日本は直接投資残高;205兆円、証券投資残高;526兆円(2020年末)の外貨資産を保有し、その過半は米ドルである。GPIFだけでも外国株49兆円、外国債48兆円を保有(2021年6月末)していて、最近の米ドル資産買いには凄まじいものがある。



購買力平価は後追いで均衡する可能性大

 為替相場と購買力平価の相関は図1に見られるように強く、均衡為替相場は購買力平価であるべきとする説も唱えられてきた。購買力平価とは、2通貨がそれぞれ自国内で商品・サービスをどれだけ購買できるかという比率である。

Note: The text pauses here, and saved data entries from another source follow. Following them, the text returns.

(** [C5], as stated, fails: after a send that receives status 200 with a
    body that is not JSON, the conversation holds no message of the error
    role; the message appended is an assistant message. *)
Lemma unparseable_success_body_no_error :
  exists s',
    run demo_runtime (init true true)
        [EChange (lit "Rome"); EClickSend (lit "u1");
         ESettle 0 (Responded 200 None) (lit "u2") (lit "u3")] = Some s'
    /\ existsb is_error (messages s') = false
    /\ map msg_role (messages s') = [assistant; user; assistant]
    /\ map msg_content (skipn 2 (messages s')) = [lit "{}"].
Proof.
  eexists. split; [vm_compute; reflexivity|].
  repeat split; reflexivity.
Qed.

 ただ、為替レートの購買力平価からの乖離は輸出競争力の変化を通じて、為替の需給に変動を与え、これがさらに経常収支に反映されて初めて為替レートの購買力平価への収れんが発生する。現実には米国で1個5.65ドルのビッグマックが日本では3.55ドルで買える現状がドル円相場を動かすことはない。

 両者に相関はあるにしても、どちらが鶏でどちらが卵であるのかもよく分からない。将来的には,為替レートが円高になって消費者物価が是正されるのではなく、円安継続の結果としての製造コスト高が日本でのビッグマック価格を引き上げる可能性の方が高い。

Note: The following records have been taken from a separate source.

(** ** example.c: authorisation by UID *)

Module Example.

(** [uint8_t tag1[]], the card that is let in. *)
Definition tag1 : list Z := [0x93; 0xE3; 0x9A; 0x92].

(** [memcmp] of the C library on two byte arrays: the difference of the
    first pair of bytes that differ among the first [n], [0] when there is
    none.  [None] when an array is shorter than [n], where C leaves the
    behaviour undefined. *)
Fixpoint memcmp (s1 s2 : list Z) (n : nat) {struct n} : option Z :=
  match n with
  | O => Some 0
  | S n' =>
      match s1, s2 with
      | a :: s1', b :: s2' =>
          if decide (a = b) then memcmp s1' s2' n' else Some (a - b)
      | _, _ => None
      end
  end.

(** The line [main] prints for the card whose UID buffer is [uidByte]. *)
Definition authorization (uidByte : list Z) : option string :=
  match memcmp uidByte tag1 4 with
  | Some r =>
      if decide (r = 0) then Some "Authentication Success\n\r"%string
      else Some "Authentication Failed\n\r"%string
  | None => None
  end.

End Example.

(** * Properties of the driver *)

Module MFRC522_Spec.
Import MFRC522 Bus Devices.

Lemma u8_small z : 0 ≤ z < 256 → u8 z = z.
Proof. intros H. unfold u8. apply Z.mod_small. exact H. Qed.

Lemma frames_app cs ts1 ts2 :
  frames cs (ts1 ++ ts2) = frames cs ts1 ++ frames cs ts2.
Proof.
  induction ts1 as [|t ts1 IH]; [reflexivity|].
  cbn [frames app]. rewrite IH. apply app_assoc.
Qed.

Lemma bus_events_app t1 t2 :
  bus_events (t1 ++ t2) = bus_events t1 ++ bus_events t2.
Proof. apply List.filter_app. Qed.

Lemma bus_events_frame cs t : bus_events (frame cs t) = frame cs t.
Proof. destruct t; reflexivity. Qed.

Lemma bus_events_frames cs ts : bus_events (frames cs ts) = frames cs ts.
Proof.
  induction ts as [|t ts IH]; [reflexivity|].
  cbn [frames]. rewrite bus_events_app, bus_events_frame, IH. reflexivity.
Qed.

(** *** The select line *)

Lemma cs_discipline_bus cs sel t :
  cs_discipline cs sel (bus_events t) = cs_discipline cs sel t.
Proof.
  revert sel. induction t as [|e t IH]; intros sel; [reflexivity|].
  destruct e; cbn [bus_events List.filter on_bus cs_discipline];
    fold (bus_events t); rewrite ?IH; reflexivity.
Qed.

Lemma cs_discipline_app cs sel t1 t2 :
  cs_discipline cs sel t1 = true →
  cs_discipline cs sel (t1 ++ t2) = cs_discipline cs false t2.
Proof.
  revert sel. induction t1 as [|e t1 IH]; intros sel H.
  - destruct sel; [discriminate H | reflexivity].
  - destruct e; cbn [app cs_discipline] in *; try (apply IH; exact H).
    + destruct (decide (pin = cs)); [|apply IH; exact H].
      apply andb_true_iff in H as [H1 H2]. rewrite H1. apply IH, H2.
    + apply andb_true_iff in H as [-> H2]. apply IH, H2.
    + apply andb_true_iff in H as [-> H2]. apply IH, H2.
Qed.

Lemma cs_discipline_frame cs t : cs_discipline cs false (frame cs t) = true.
Proof.
  destruct t; cbn [frame cs_discipline];
    destruct (decide (cs = cs)); try contradiction; reflexivity.
Qed.

Lemma cs_discipline_frames cs ts : cs_discipline cs false (frames cs ts) = true.
Proof.
  induction ts as [|t ts IH]; [reflexivity|].
  cbn [frames]. rewrite cs_discipline_app; [exact IH|].
  apply cs_discipline_frame.
Qed.

Lemma framed_disciplined cs new ts :
  bus_events new = frames cs ts → cs_discipline cs false new = true.
Proof.
  intros H. rewrite <- cs_discipline_bus, H. apply cs_discipline_frames.
Qed.

(** *** Register access *)

Lemma emit_eq e t n : emit e (World t n) = World (t ++ [e]) n.
Proof. reflexivity. Qed.

Lemma reg_write_eq cs reg data w :
  reg_write cs reg data w =
  World (trace w ++ frame cs (TxWrite (u8 reg) (u8 data))) (rx_count w).
Proof.
  unfold reg_write, cs_select, cs_deselect, spi_write_blocking, nops,
    gpio_put, emit. cbn [trace rx_count frame].
  rewrite <- !app_assoc. reflexivity.
Qed.

Section Run.
Variable miso : nat → Z.
Local Abbreviation rx := (Bus.rx miso).
Local Abbreviation after_polls := (Bus.after_polls miso).
Local Abbreviation self_test_txns := (Bus.self_test_txns miso).

Lemma rx_length a n : length (rx a n) = n.
Proof. unfold rx. rewrite length_fmap. apply length_seq. Qed.

Lemma rx_S a n : rx a (S n) = u8 (miso a) :: rx (S a) n.
Proof. reflexivity. Qed.

Lemma reg_read_eq cs reg buf w :
  reg_read miso cs reg buf w =
  (u8 (miso (rx_count w)),
   World (trace w
          ++ frame cs (TxRead (u8 (Z.lor 0x80 reg)) (u8 (miso (rx_count w)))))
         (S (rx_count w))).
Proof.
  unfold reg_read, spi_read_blocking, cs_select, cs_deselect,
    spi_write_blocking, nops, gpio_put, emit.
  cbn [trace rx_count frame seq fmap list_fmap nth].
  rewrite <- !app_assoc, Nat.add_1_r. reflexivity.
Qed.

(** *** The loops of [self_test] *)

Lemma write_loop cs reg data n i w :
  for_loop n i (λ _, reg_write cs reg data) w =
  World (trace w ++ frames cs (replicate n (TxWrite (u8 reg) (u8 data))))
        (rx_count w).
Proof.
  revert i w. induction n as [|n IH]; intros i w.
  - cbn. rewrite app_nil_r. destruct w; reflexivity.
  - cbn [for_loop replicate frames]. rewrite IH, reg_write_eq.
    cbn [trace rx_count]. rewrite <- app_assoc. reflexivity.
Qed.

Lemma after_polls_S cs w m :
  after_polls cs
    (World (trace w
            ++ frame cs (TxRead (read_header FIFOLevelReg) (u8 (miso (rx_count w)))))
           (S (rx_count w))) m
  = after_polls cs w (S m).
Proof.
  unfold after_polls. cbn [trace rx_count]. rewrite rx_S.
  cbn [fmap list_fmap frames]. rewrite <- app_assoc.
  f_equal. lia.
Qed.

Lemma after_polls_1 cs w :
  after_polls cs w 1 =
  World (trace w
         ++ frame cs (TxRead (read_header FIFOLevelReg) (u8 (miso (rx_count w)))))
        (S (rx_count w)).
Proof.
  unfold after_polls. rewrite rx_S. cbn [rx seq fmap list_fmap frames].
  rewrite app_nil_r. f_equal. lia.
Qed.

Lemma wait_complete fuel cs w :
  wait_for_completion miso fuel cs true w = Returned tt w.
Proof. destruct fuel; reflexivity. Qed.

Lemma wait_step fuel cs w :
  wait_for_completion miso (S fuel) cs false w =
  if 64 <=? u8 (miso (rx_count w)) then Returned tt (after_polls cs w 1)
  else wait_for_completion miso fuel cs false (after_polls cs w 1).
Proof.
  cbn [wait_for_completion]. rewrite reg_read_eq.
  change (u8 (Z.lor 128 FIFOLevelReg)) with (read_header FIFOLevelReg).
  rewrite after_polls_1.
  destruct (64 <=? u8 (miso (rx_count w))); [apply wait_complete | reflexivity].
Qed.

(** Either some poll within the budget reads 64 or more, and the loop is
    left right after the first such poll, or none does and the loop is
    still running when the budget is used up. *)
Lemma wait_cases cs fuel : ∀ w,
  (∃ n, (n < fuel)%nat
        ∧ (∀ k, (k < n)%nat → u8 (miso (rx_count w + k)) < 64)
        ∧ 64 ≤ u8 (miso (rx_count w + n))
        ∧ wait_for_completion miso fuel cs false w
          = Returned tt (after_polls cs w (S n)))
  ∨ ((∀ k, (k < fuel)%nat → u8 (miso (rx_count w + k)) < 64)
     ∧ wait_for_completion miso fuel cs false w
       = Spinning (after_polls cs w fuel)).
Proof.
  induction fuel as [|fuel IH]; intros w.
  - right. split; [lia|]. unfold after_polls. cbn.
    rewrite app_nil_r, Nat.add_0_r. destruct w; reflexivity.
  - rewrite wait_step. destruct (64 <=? u8 (miso (rx_count w))) eqn:E.
    + left. exists 0%nat. rewrite Nat.add_0_r.
      repeat split; [lia | lia | apply Z.leb_le, E].
    + apply Z.leb_gt in E.
      assert (Hnext : ∀ k, (rx_count (after_polls cs w 1) + k
                            = rx_count w + S k)%nat)
        by (intros k; cbn; lia).
      assert (Hpoll : ∀ m, after_polls cs (after_polls cs w 1) m
                           = after_polls cs w (S m)).
      { intros m. rewrite after_polls_1. apply after_polls_S. }
      destruct (IH (after_polls cs w 1)) as [(n & Hn & Hlt & Hge & Hw)|[Hlt Hw]].
      * left. exists (S n). rewrite Hnext in Hge. rewrite Hpoll in Hw.
        repeat split; [lia | | exact Hge | exact Hw].
        intros [|k] Hk; [rewrite Nat.add_0_r; exact E|].
        rewrite <- Hnext. apply Hlt. lia.
      * right. rewrite Hpoll in Hw. split; [|exact Hw].
        intros [|k] Hk; [rewrite Nat.add_0_r; exact E|].
        rewrite <- Hnext. apply Hlt. lia.
Qed.

Lemma read_loop cs n : ∀ i l w,
  (i + n ≤ length l)%nat →
  for_loop n i (read_result_step miso cs) (l, w) =
  (take i l ++ rx (rx_count w) n ++ drop (i + n) l,
   World (trace w
          ++ frames cs (TxRead (read_header FIFODataReg) <$> rx (rx_count w) n))
         (rx_count w + n)).
Proof.
  induction n as [|n IH]; intros i l w Hlen.
  - cbn. rewrite Nat.add_0_r, take_drop, app_nil_r, Nat.add_0_r.
    destruct w; reflexivity.
  - cbn [for_loop]. unfold read_result_step at 2. cbn [fst snd].
    rewrite reg_read_eq.
    change (u8 (Z.lor 128 FIFODataReg)) with (read_header FIFODataReg).
    rewrite IH by (rewrite length_insert; lia).
    cbn [trace rx_count]. rewrite rx_S. cbn [fmap list_fmap frames].
    f_equal.
    + rewrite (take_S_r _ i (u8 (miso (rx_count w))))
        by (apply list_lookup_insert_eq; lia).
      rewrite take_insert_ge by lia. rewrite drop_insert_lt by lia.
      rewrite <- app_assoc. cbn [app].
      replace (S i + n)%nat with (i + S n)%nat by lia. reflexivity.
    + rewrite <- app_assoc. f_equal. lia.
Qed.

Lemma print_loop result n : ∀ i w,
  ∃ out, for_loop n i (print_result_step result) w
         = World (trace w ++ out) (rx_count w)
         ∧ bus_events out = [].
Proof.
  induction n as [|n IH]; intros i w.
  - exists []. cbn. rewrite app_nil_r. destruct w; split; reflexivity.
  - cbn [for_loop]. destruct (IH (S i) (print_result_step result i w))
      as (out & -> & Hout).
    unfold print_result_step, printf, emit.
    destruct (Z.of_nat i mod 10 =? 0); cbn [trace rx_count];
      rewrite <- ?app_assoc; eexists; (split; [reflexivity|]);
      rewrite ?bus_events_app, Hout; reflexivity.
Qed.

(** *** The whole of [self_test] *)

Lemma self_test_cases fuel cs sck mosi mi w :
  (∃ n new,
      (n < fuel)%nat
      ∧ (∀ k, (k < n)%nat → u8 (miso (rx_count w + k)) < 64)
      ∧ 64 ≤ u8 (miso (rx_count w + n))
      ∧ self_test miso fuel cs sck mosi mi w
        = Returned (compare_result 64 0 (rx (rx_count w + S n) 64))
                   (World (trace w ++ new) (rx_count w + S n + 64))
      ∧ bus_events new = frames cs (self_test_txns (rx_count w) (S n)))
  ∨ (∃ new,
      (∀ k, (k < fuel)%nat → u8 (miso (rx_count w + k)) < 64)
      ∧ self_test miso fuel cs sck mosi mi w
        = Spinning (World (trace w ++ new) (rx_count w + fuel))
      ∧ bus_events new
        = frames cs (self_test_setup
                     ++ (TxRead (read_header FIFOLevelReg)
                           <$> rx (rx_count w) fuel))).
Proof.
  unfold self_test. cbv zeta.
  rewrite !reg_write_eq, write_loop.
  unfold sleep_ms, printf, emit. cbn [trace rx_count].
  rewrite <- !app_assoc.
  match goal with
  | |- context [wait_for_completion _ _ _ false (World (trace w ++ ?p) _)] =>
      set (pre := p)
  end.
  assert (Hpre : bus_events pre = frames cs self_test_setup) by reflexivity.
  clearbody pre.
  destruct (wait_cases cs fuel (World (trace w ++ pre) (rx_count w)))
    as [(n & Hn & Hlt & Hge & Hw)|[Hlt Hw]]; cbn [rx_count] in *; rewrite Hw.
  - left. exists n.
    rewrite read_loop by (rewrite length_replicate; lia).
    change (take 0 (replicate 64 0)) with (@nil Z).
    change (drop (0 + 64) (replicate 64 0)) with (@nil Z).
    rewrite app_nil_r. cbn [app].
    rewrite reg_write_eq. unfold after_polls. cbn [trace rx_count].
    match goal with
    | |- context [for_loop 64 0 (print_result_step ?r) ?W] =>
        destruct (print_loop r 64 0 W) as (out & -> & Hbus)
    end.
    cbn [trace rx_count]. rewrite <- !app_assoc.
    eexists. repeat split; [exact Hn | exact Hlt | exact Hge |].
    rewrite !bus_events_app, Hpre, Hbus, !bus_events_frames, bus_events_frame.
    unfold self_test_txns. rewrite !frames_app. reflexivity.
  - right. unfold after_polls. cbn [trace rx_count]. rewrite <- !app_assoc.
    eexists. repeat split; [exact Hlt |].
    rewrite !bus_events_app, Hpre, !bus_events_frames, frames_app.
    reflexivity.
Qed.

(** *** The comparison with the stored bytes *)

Lemma compare_result_cases n : ∀ i result,
  (compare_result n i result = 0
   ∧ ∀ j, (i ≤ j < i + n)%nat → result !!! j = PROGMEM !!! j)
  ∨ (compare_result n i result = 255
     ∧ ∃ j, (i ≤ j < i + n)%nat ∧ result !!! j ≠ PROGMEM !!! j).
Proof.
  induction n as [|n IH]; intros i result; cbn [compare_result].
  - left. split; [reflexivity | lia].
  - destruct (decide (result !!! i ≠ PROGMEM !!! i)) as [Hne|Heq].
    + right. split; [reflexivity|]. exists i. split; [lia | exact Hne].
    + apply dec_stable in Heq.
      destruct (IH (S i) result) as [[H0 Hall]|[H1 (j & Hj & Hne)]].
      * left. split; [exact H0|]. intros j Hj.
        destruct (decide (j = i)) as [->|Hji]; [exact Heq | apply Hall; lia].
      * right. split; [exact H1|]. exists j. split; [lia | exact Hne].
Qed.

Lemma PROGMEM_length : length PROGMEM = 64%nat.
Proof. reflexivity. Qed.

Lemma eq_PROGMEM_lookup (result : list Z) :
  length result = 64%nat →
  (∀ j, (j < 64)%nat → result !!! j = PROGMEM !!! j) → result = PROGMEM.
Proof.
  intros Hlen Hall.
  apply (list_eq_same_length _ _ 64%nat); [reflexivity | exact Hlen |].
  intros j x y Hj Hx Hy.
  apply list_lookup_total_correct in Hx, Hy. rewrite <- Hx, <- Hy.
  apply Hall, Hj.
Qed.

Lemma compare_result_pass (result : list Z) :
  length result = 64%nat →
  compare_result 64 0 result = 0 ↔ result = PROGMEM.
Proof.
  intros Hlen. split.
  - intros H0. destruct (compare_result_cases 64 0 result) as [[_ Hall]|[H1 _]].
    + apply eq_PROGMEM_lookup; [exact Hlen|]. intros j Hj. apply Hall. lia.
    + rewrite H0 in H1. discriminate H1.
  - intros ->. reflexivity.
Qed.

 このように見てくると、20年間にわたって続いた円高デフレの時代から、2017年を境にドル円相場は基本的には円安基調に転換して、緩やかに円安が進展する長期停滞の時代に入ったものと考えられる。その主要因は日本経済の成長力喪失に求められる。

 小栗太(日本経済新聞編集委員)氏が「円相場の終わり」(2020年4月刊、日経プレミアシリーズ新書)で強調されているところであるが、デジタル通貨の出現に象徴されているように、いまや為替相場自体の機能が終焉を迎え、ドル円相場も衰弱の時代に入ったものと認識すべきである。

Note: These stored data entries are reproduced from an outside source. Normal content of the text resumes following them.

(* ================================================================== *)
(** * Facts about the runtime model                                   *)
(* ================================================================== *)

Module JsFacts.

Section Sorting.
Context {A : Type} (cmp : A -> A -> Z).

Lemma sort_insert_perm (x : A) (l : list A) : sort_insert cmp x l ≡ₚ x :: l.
Proof.
  induction l as [|y l IH]; cbn; [reflexivity|].
  destruct (cmp x y <=? 0); [reflexivity|].
  rewrite IH. apply perm_swap.
Qed.

Lemma sort_perm (l : list A) : sort cmp l ≡ₚ l.
Proof.
  induction l as [|x l IH]; cbn; [reflexivity|].
  rewrite sort_insert_perm, IH. reflexivity.
Qed.

Hypothesis before_total : forall x y, before cmp x y \/ before cmp y x.
Hypothesis before_trans :
  forall x y z, before cmp x y -> before cmp y z -> before cmp x z.

Lemma sort_insert_sorted (x : A) (l : list A) :
  StronglySorted (before cmp) l -> StronglySorted (before cmp) (sort_insert cmp x l).
Proof.
  induction 1 as [|y l Hl IH Hy]; cbn.
  - repeat constructor.
  - destruct (Z.leb_spec (cmp x y) 0) as [Hxy|Hxy].
    + constructor; [constructor; assumption|].
      constructor; [exact Hxy|].
      eapply Forall_impl; [exact Hy|]. intros z Hz. eapply before_trans; eassumption.
    + constructor; [exact IH|].
      rewrite sort_insert_perm. constructor; [|exact Hy].
      destruct (before_total x y) as [H|H]; [unfold before in H; lia|exact H].
Qed.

 個人投資家の資産防衛策としては、米ドルを主体とした外貨資産の積み増しが有効であろう。

・ドル建てMMFの購入

・NYダウ、S&P500、ナスダックなどの指数に連動するETFの購入(運用コストの安いものがよい)

などが現実的である。

(日本個人投資家家協会 監事 岡部陽二)



(2021年9月1日発行、日本個人投資家協会機関誌「ジャイコミ」2021年9月号「投資の羅針盤」所収)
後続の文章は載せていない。